# What you need to do
Restate word for word the entries below, starting with the line with "#[local] Open Scope stdpp_scope." and continuing through the line with "Context (prompt : list". Include both of those lines and no others.

# Data in this exercise
Definition dist_parse_positive_u32 (s : option bytes) (name : bytes) : bytes + Z :=
  match s with
  | None => inl (name ++ bs " requires a positive integer")
  | Some s =>
      let invalid := inl (bs "invalid value for " ++ name ++ bs ": " ++ s) in
      match strtoul s with
      | None => invalid
      | Some (v, rest, erange) =>
          if erange || (length s =? 0)%nat || negb (cget rest 0 =? 0) || (v =? 0) || (U32_MAX <? v) then invalid else inr v
      end
  end.

(** A set, non-empty variable is parsed when the option is zero. *)
Definition tunable (requested : Z) (env : option bytes) (name : bytes) : bytes + Z :=
  match env with
  | Some s => if (requested =? 0) && negb (cget s 0 =? 0) then dist_parse_positive_u32 (Some s) name else inr requested
  | None => inr requested
  end.

Definition dist_coordinator_prefill_chunk_cap (tu : dist_tunables) (prefill_cap : Z) : bytes + Z :=
  if i32 prefill_cap <=? 0 then inl (bs "distributed coordinator has no prefill capacity")
  else
    let prefill_cap := u32 prefill_cap in
    match tunable (tu_prefill_chunk tu) (tu_env_prefill_chunk tu) (bs "DS4_DIST_PREFILL_CHUNK") with
    | inl err => inl err
    | inr requested =>
        let requested := if requested =? 0 then prefill_cap else requested in
        if prefill_cap <? requested then
          inl (bs "distributed prefill chunk " ++ dec_print requested ++ bs " exceeds session prefill cap " ++ dec_print prefill_cap)
        else inr requested
    end.

(** How many chunks may be under way. *)
Definition dist_coordinator_prefill_window (tu : dist_tunables) (plan : ds4_dist_route_plan) (chunk_count : Z) : bytes + Z :=
  match tunable (tu_prefill_window tu) (tu_env_prefill_window tu) (bs "DS4_DIST_PREFILL_WINDOW") with
  | inl err => inl err
  | inr requested =>
      if 64 <? requested then inl (bs "distributed prefill window " ++ dec_print requested ++ bs " exceeds limit 64")
      else
        let requested :=
          if requested =? 0 then
            let r := u32 (zlen (pl_entry plan) + 2) in
            let r := if r <? 2 then 2 else r in
            if 8 <? r then 8 else r
          else requested in
        let requested := if negb (chunk_count =? 0) && (chunk_count <? requested) then chunk_count else requested in
        inr (if negb (requested =? 0) then requested else 1)
  end.
(* ===== verification/DistPipeline.v ===== *)
(** * Pipelined prefill (src/ds4_distributed.c)

    A long prompt is sent by three threads: the caller computes the coordinator's
    layers chunk by chunk into the slots of a ring, a sender writes the slots to
    the first worker, a reader takes the results.  The threads meet in two
    mutexes with their condition variables and in [shutdown] on the connection.
    Every atomic section is a step; a wait is a step that is not enabled.  What
    the worker answers, and when it hangs up, is arbitrary. *)

From stdpp Require Import gmap.
From S2P Require Import Prelude Libc DistWire DistRoute LayerSlice DistWork DistSession.
#[local] Open Scope Z_scope.
#[local] Open Scope stdpp_scope.

Record ds4_dist_prefill_send_slot := SendSlot {
  sn_pos : Z; sn_n_tokens : Z; sn_request_id : Z; sn_prefix_hash : Z; sn_result_hash : Z; sn_reset_session : bool; sn_ack_only : bool; sn_hidden : list Z }.

(** A result as [dist_recv_result_alloc] gives it. *)
Definition received : Type := (Z * bytes + Z * Z * bytes)%type.

(** Where the caller is: waiting for the window, acquiring a slot, computing,
    enqueueing; and after the loop. *)
Inductive main_at := MWindow | MSlot | MEval | MEnqueue | MClose | MJoinSender | MProgress | MJoinReader | MEnd.
Inductive sender_at := SWait | SSend | SEnd.

Definition dist_prefill_send_depth (env : option bytes) (chunk_count : Z) : Z :=
  let depth :=
    match env with
    | Some s =>
        if negb (cget s 0 =? 0) then
          match strtol s with
          | Some (v, rest, erange) => if negb erange && (cget rest 0 =? 0) && (1 <=? v) && (v <=? 8) then v else 2
          | None => 2
          end
        else 2
    | None => 2
    end in
  let depth := if negb (chunk_count =? 0) && (chunk_count <? depth) then chunk_count else depth in
  if negb (depth =? 0) then depth else 1.

Section Pipeline.
Context {LC : Type} `{SliceKernels LC} (e : slice_engine) (co : ds4_dist_coordinator_state) (plan : ds4_dist_route_plan).
(** The arguments of the call, and what it computes before its threads start. *)
Context (prompt : list Z) (span_start n_tokens : Z) (reset_first_chunk ack_disabled : bool) (chunk_cap session_id first_request flow_window slot_count : Z).

Definition span_end : Z := span_start + n_tokens.
Definition chunk_count : Z := u32 (n_tokens + chunk_cap - 1) / chunk_cap.

(** The loop over the expected hashes. *)
Fixpoint expected_from (chunks : nat) (hash hash_pos : Z) : list Z :=
  match chunks with
  | O => []
  | S chunks' =>
      let remaining := span_end - hash_pos in
      let chunk := if remaining <? chunk_cap then remaining else chunk_cap in
      let hash := dist_token_hash_update_span hash (take (Z.to_nat chunk) (drop (Z.to_nat hash_pos) prompt)) in
      hash :: expected_from chunks' hash (hash_pos + chunk)
  end.

Definition expected_hashes : list Z :=
  expected_from (Z.to_nat chunk_count) (dist_token_hash_prefix (take (Z.to_nat span_start) prompt)) span_start.

Record pipe := Pipe {
  (* the caller *)
  pp_main : main_at; pp_owner : slice_session LC; pp_pos : Z; pp_request_id : Z; pp_next_hash : Z; pp_submitted : Z; pp_err : option bytes;
  (* the ring *)
  pp_slots : list ds4_dist_prefill_send_slot; pp_head : Z; pp_tail : Z; pp_queued : Z; pp_producer_done : bool; pp_stop : bool; pp_sender_err : option bytes;
  pp_sender : sender_at;
  (* the connection: frames written, results to read, how many came *)
  pp_open : bool; pp_sent : list bytes; pp_answers : list received; pp_answered : Z;
  (* the reader *)
  pp_reading : bool; pp_index : Z; pp_completed : Z; pp_done : bool; pp_reader_err : option (Z * bytes); pp_final : option (Z * bytes) }.

Definition start (owner : slice_session LC) (blank : ds4_dist_prefill_send_slot) : pipe :=
  Pipe MWindow owner span_start first_request (dist_token_hash_prefix (take (Z.to_nat span_start) prompt)) 0 None
    (replicate (Z.to_nat slot_count) blank) 0 0 0 false false None SWait true [] [] 0 true 0 0 false None None.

# Response area
#[local] Open Scope stdpp_scope.

Record ds4_dist_prefill_send_slot := SendSlot {
  sn_pos : Z; sn_n_tokens : Z; sn_request_id : Z; sn_prefix_hash : Z; sn_result_hash : Z; sn_reset_session : bool; sn_ack_only : bool; sn_hidden : list Z }.

(** A result as [dist_recv_result_alloc] gives it. *)
Definition received : Type := (Z * bytes + Z * Z * bytes)%type.

(** Where the caller is: waiting for the window, acquiring a slot, computing,
    enqueueing; and after the loop. *)
Inductive main_at := MWindow | MSlot | MEval | MEnqueue | MClose | MJoinSender | MProgress | MJoinReader | MEnd.
Inductive sender_at := SWait | SSend | SEnd.

Definition dist_prefill_send_depth (env : option bytes) (chunk_count : Z) : Z :=
  let depth :=
    match env with
    | Some s =>
        if negb (cget s 0 =? 0) then
          match strtol s with
          | Some (v, rest, erange) => if negb erange && (cget rest 0 =? 0) && (1 <=? v) && (v <=? 8) then v else 2
          | None => 2
          end
        else 2
    | None => 2
    end in
  let depth := if negb (chunk_count =? 0) && (chunk_count <? depth) then chunk_count else depth in
  if negb (depth =? 0) then depth else 1.

Section Pipeline.
Context {LC : Type} `{SliceKernels LC} (e : slice_engine) (co : ds4_dist_coordinator_state) (plan : ds4_dist_route_plan).
(** The arguments of the call, and what it computes before its threads start. *)
Context (prompt : list Z) (span_start n_tokens : Z) (reset_first_chunk ack_disabled : bool) (chunk_cap session_id first_request flow_window slot_count : Z).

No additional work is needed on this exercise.